* _Work item_
Return the lines exactly as they stand, from the first of the material through the line containing "kind_of st A".

*** Opening The records ***

Lemma X4_witness :
  code_of B_wrapped BFacade_increment
  = Some (BProtoMethod (Some 1%positive)
            (PData (VObj Counter_increment) true false true))
  ∧ translates_first (BProtoMethod (Some 1%positive)
                        (PData (VObj Counter_increment) true false true)) = true
  ∧ depth demo_I ≠ 0%nat
  ∧ is_builder B_wrapped (VObj bwrapper) = false
  ∧ guard_passes B_wrapped
      (BProtoMethod (Some 1%positive)
         (PData (VObj Counter_increment) true false true)) (VObj bwrapper) = true
  ∧ ∃ st', call_step demo_host demo_I BFacade_increment (VObj bwrapper) [VNum 5]
                     B_wrapped = Some (Throw TypeError, st')
           ∧ extends B_wrapped st'.
Proof.
  assert (depth demo_I ≠ 0%nat) as Hd by discriminate.
  split_and!; [vm_compute; reflexivity|reflexivity|exact Hd|
               vm_compute; reflexivity|vm_compute; reflexivity|].
  apply (X4_builder_members_throw_on_facades demo_host demo_I B_wrapped
           BFacade_increment
           (BProtoMethod (Some 1%positive)
              (PData (VObj Counter_increment) true false true))
           (VObj bwrapper) [VNum 5]);
    [vm_compute; reflexivity|reflexivity|exact Hd|
     vm_compute; reflexivity|vm_compute; reflexivity].
Defined.

Lemma index_rest_array args st A :
  kind_of st A = Some (KArray (Some <$> args)) →
  index (VObj A) 0 st = Some (Ok (nth 0 args VUndef), st).
Proof.
  intros Hk. unfold index, gets, array_elems. rewrite Hk. by destruct args.
Qed.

*** Closing The records ***

* _Output of the exercise_
Lemma X4_witness :
  code_of B_wrapped BFacade_increment
  = Some (BProtoMethod (Some 1%positive)
            (PData (VObj Counter_increment) true false true))
  ∧ translates_first (BProtoMethod (Some 1%positive)
                        (PData (VObj Counter_increment) true false true)) = true
  ∧ depth demo_I ≠ 0%nat
  ∧ is_builder B_wrapped (VObj bwrapper) = false
  ∧ guard_passes B_wrapped
      (BProtoMethod (Some 1%positive)
         (PData (VObj Counter_increment) true false true)) (VObj bwrapper) = true
  ∧ ∃ st', call_step demo_host demo_I BFacade_increment (VObj bwrapper) [VNum 5]
                     B_wrapped = Some (Throw TypeError, st')
           ∧ extends B_wrapped st'.
Proof.
  assert (depth demo_I ≠ 0%nat) as Hd by discriminate.
  split_and!; [vm_compute; reflexivity|reflexivity|exact Hd|
               vm_compute; reflexivity|vm_compute; reflexivity|].
  apply (X4_builder_members_throw_on_facades demo_host demo_I B_wrapped
           BFacade_increment
           (BProtoMethod (Some 1%positive)
              (PData (VObj Counter_increment) true false true))
           (VObj bwrapper) [VNum 5]);
    [vm_compute; reflexivity|reflexivity|exact Hd|
     vm_compute; reflexivity|vm_compute; reflexivity].
Defined.

Lemma index_rest_array args st A :
  kind_of st A = Some (KArray (Some <$> args)) →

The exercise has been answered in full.